Gov. Greg Abbott is defending the state’s decision to audit 2020 election results in four urban counties — but refusing to provide basic information about the review.

In an interview with Fox News on Sunday, the Republican governor said the audits began months ago. They were publicly announced last week, a few hours after former President Donald Trump, who continues to push falsehoods of a stolen election, requested a review.
Since then, neither Abbott nor the Texas Secretary of State’s office has answered questions about what aspect of the election is being audited, how much it will cost or who is doing the work.

Officials from the targeted counties — Dallas, Collin, Harris and Tarrant — say they’re still in the dark.

“They’ve not requested anything and I’ve also had no details about schedule or scope or procedures for it at all at this point,” Collin County Elections Administrator Bruce Sherbet said on Tuesday.

Texas is the latest state to pursue a “forensic audit” of the 2020 election amid pressure from Trump and his supporters. Unlike other states where Republicans are pushing reviews into results showing Democrat Joe Biden won, Trump carried Texas last November by six percentage points.

“We know regardless of the outcome of these audits, Donald Trump will still have won the state of Texas,” he told Fox News Sunday host Chris Wallace, according to a transcript of the interview. “However, we do have every single year, including in the 2020 elections, allegations of illegal voting in places in the state of Texas.”

Abbott didn’t say whether any allegations came from the four counties being audited. Typically the attorney general’s office investigates election violations, which are rare. Last year, the office resolved 16 prosecutions in a state of more than 15.7 million registered voters, according to the Houston Chronicle.

County officials have defended their elections as fair and accurate, while casting doubt on the audits they say are meant to placate Trump.

On Tuesday, Harris County Attorney Christian D. Menefee sent a letter to the Secretary of State’s office requesting its internal documents “to get answers since we’ve heard nothing about this audit,” he wrote on Twitter.

Last week, the Secretary of State’s office announced it had already begun the process of conducting a “full and comprehensive forensic audit” of the 2020 election in Texas’ two largest Republican and Democratic counties.

Three of the chosen counties, however, went for Biden last November, while Trump carried Collin County.

The audits come as the Secretary of State’s office is currently without a permanent leader. Ruth Ruggero Hughs left last May after the state Senate refused to confirm her appointment. She oversaw the 2020 election, which one of her top deputies called “smooth and secure.” Abbott has yet to name a replacement.

Election experts said an election audit of four of the state’s most populous counties could be a massive and costly undertaking. In a statement last week, the Secretary of State’s office said it anticipates the Legislature will provide funds for the work, but did not provide a cost estimate.

It’s unclear whether the state has sought outside help, a prospect that is concerning to some election officials. Phoenix’s Maricopa County is spending nearly $3 million to replace voting equipment that was turned over to Cyber Ninjas, the private contractor chosen by Arizona Senate Republicans to carry out an audit of 2020 results. The results, which were released last week, confirmed Biden won the county.

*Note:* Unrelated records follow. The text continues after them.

Lemma empty_body_test (body : string) :
  String.eqb body "" || Nat.eqb (String.length (strip body)) 0 = true
  <-> strip body = "".
Proof.
  split.
  - intros H. apply orb_true_iff in H. destruct H as [H|H].
    + apply String.eqb_eq in H. subst body. reflexivity.
    + apply Nat.eqb_eq in H. destruct (strip body); [reflexivity|discriminate].
  - intros H. rewrite H. apply orb_true_r.
Qed.

Lemma nonempty_body_test (body : string) :
  strip body <> "" ->
  String.eqb body "" || Nat.eqb (String.length (strip body)) 0 = false.
Proof.
  intros H.
  destruct (String.eqb body "" || Nat.eqb (String.length (strip body)) 0)
    eqn:E; [|reflexivity].
  apply empty_body_test in E. contradiction.
Qed.

Lemma checks_verified (body : string) (headers : string -> option string) :
  strip body <> "" ->
  (truthy (por (headers "X-DEV-BYPASS-VERIFY") (headers "X-DEV-BYPASS"))
   && negb (String.eqb ENVIRONMENT "production"))
  || (truthy (headers "X-DEV-TEST-TOKEN") && truthy TEST_NOTIFY_TOKEN
      && opt_string_eqb (headers "X-DEV-TEST-TOKEN") TEST_NOTIFY_TOKEN)
  = false ->
  wechat_pay_notify_checks ENVIRONMENT TEST_NOTIFY_TOKEN verify_signature
    body headers = Continue ->
  exists sg ts nc sr,
    headers "Wechatpay-Signature" = Some sg /\
    headers "Wechatpay-Timestamp" = Some ts /\
    headers "Wechatpay-Nonce" = Some nc /\
    headers "Wechatpay-Serial" = Some sr /\
    sg <> "" /\ ts <> "" /\ nc <> "" /\ sr <> "" /\
    verify_signature sg ts nc body = inr true.
Proof.
  intros Hbody Hby. unfold wechat_pay_notify_checks.
  rewrite (@nonempty_body_test body Hbody). cbv zeta. rewrite Hby.
  destruct (forallb truthy
              [headers "Wechatpay-Signature"; headers "Wechatpay-Timestamp";
               headers "Wechatpay-Nonce"; headers "Wechatpay-Serial"])
    eqn:Hall; cbn [negb]; [|discriminate].
  cbn [forallb] in Hall. rewrite !andb_true_iff in Hall.
  destruct Hall as (H1 & H2 & H3 & H4 & _).
  destruct (headers "Wechatpay-Signature") as [sg|]; [|discriminate].
  destruct (headers "Wechatpay-Timestamp") as [ts|]; [|discriminate].
  destruct (headers "Wechatpay-Nonce") as [nc|]; [|discriminate].
  destruct (headers "Wechatpay-Serial") as [sr|]; [|discriminate].
  destruct (verify_signature sg ts nc body) as [e|[|]] eqn:Hv;
    try discriminate.
  intros _. exists sg, ts, nc, sr.
  cbn [truthy] in H1, H2, H3, H4.
  repeat split; try reflexivity; try exact Hv; intros ->; discriminate.
Qed.

End NotifyFacts.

Experts also question use of the term “forensic audit,” as that refers to investigations of suspected wrongdoing and is typically limited to finances.

“Forensic audit is not defined in election statutes anywhere,” said Jennifer Morrell, a partner at The Elections Group. “Forensic has a specific meaning, audit has a specific meaning and they’re being used incorrectly by people that are advocating for forensic audits of an election.”

There are a number of different ways to audit elections. The most common verifies that the vote counting equipment worked properly by reviewing voted ballots by hand to see if they match the electronic results. Those audits, however, are usually done before the election results are certified, not months after the fact, experts said.

Counties have held elections after the 2020 presidential contest, but none of those are facing similar scrutiny, said Chris Davis, Williamson County Elections Administrator and a member of the legislative committee of the Texas Association of Elections Administrators.

“Nothing has changed for any county in how they’ve conducted elections since November,” he said.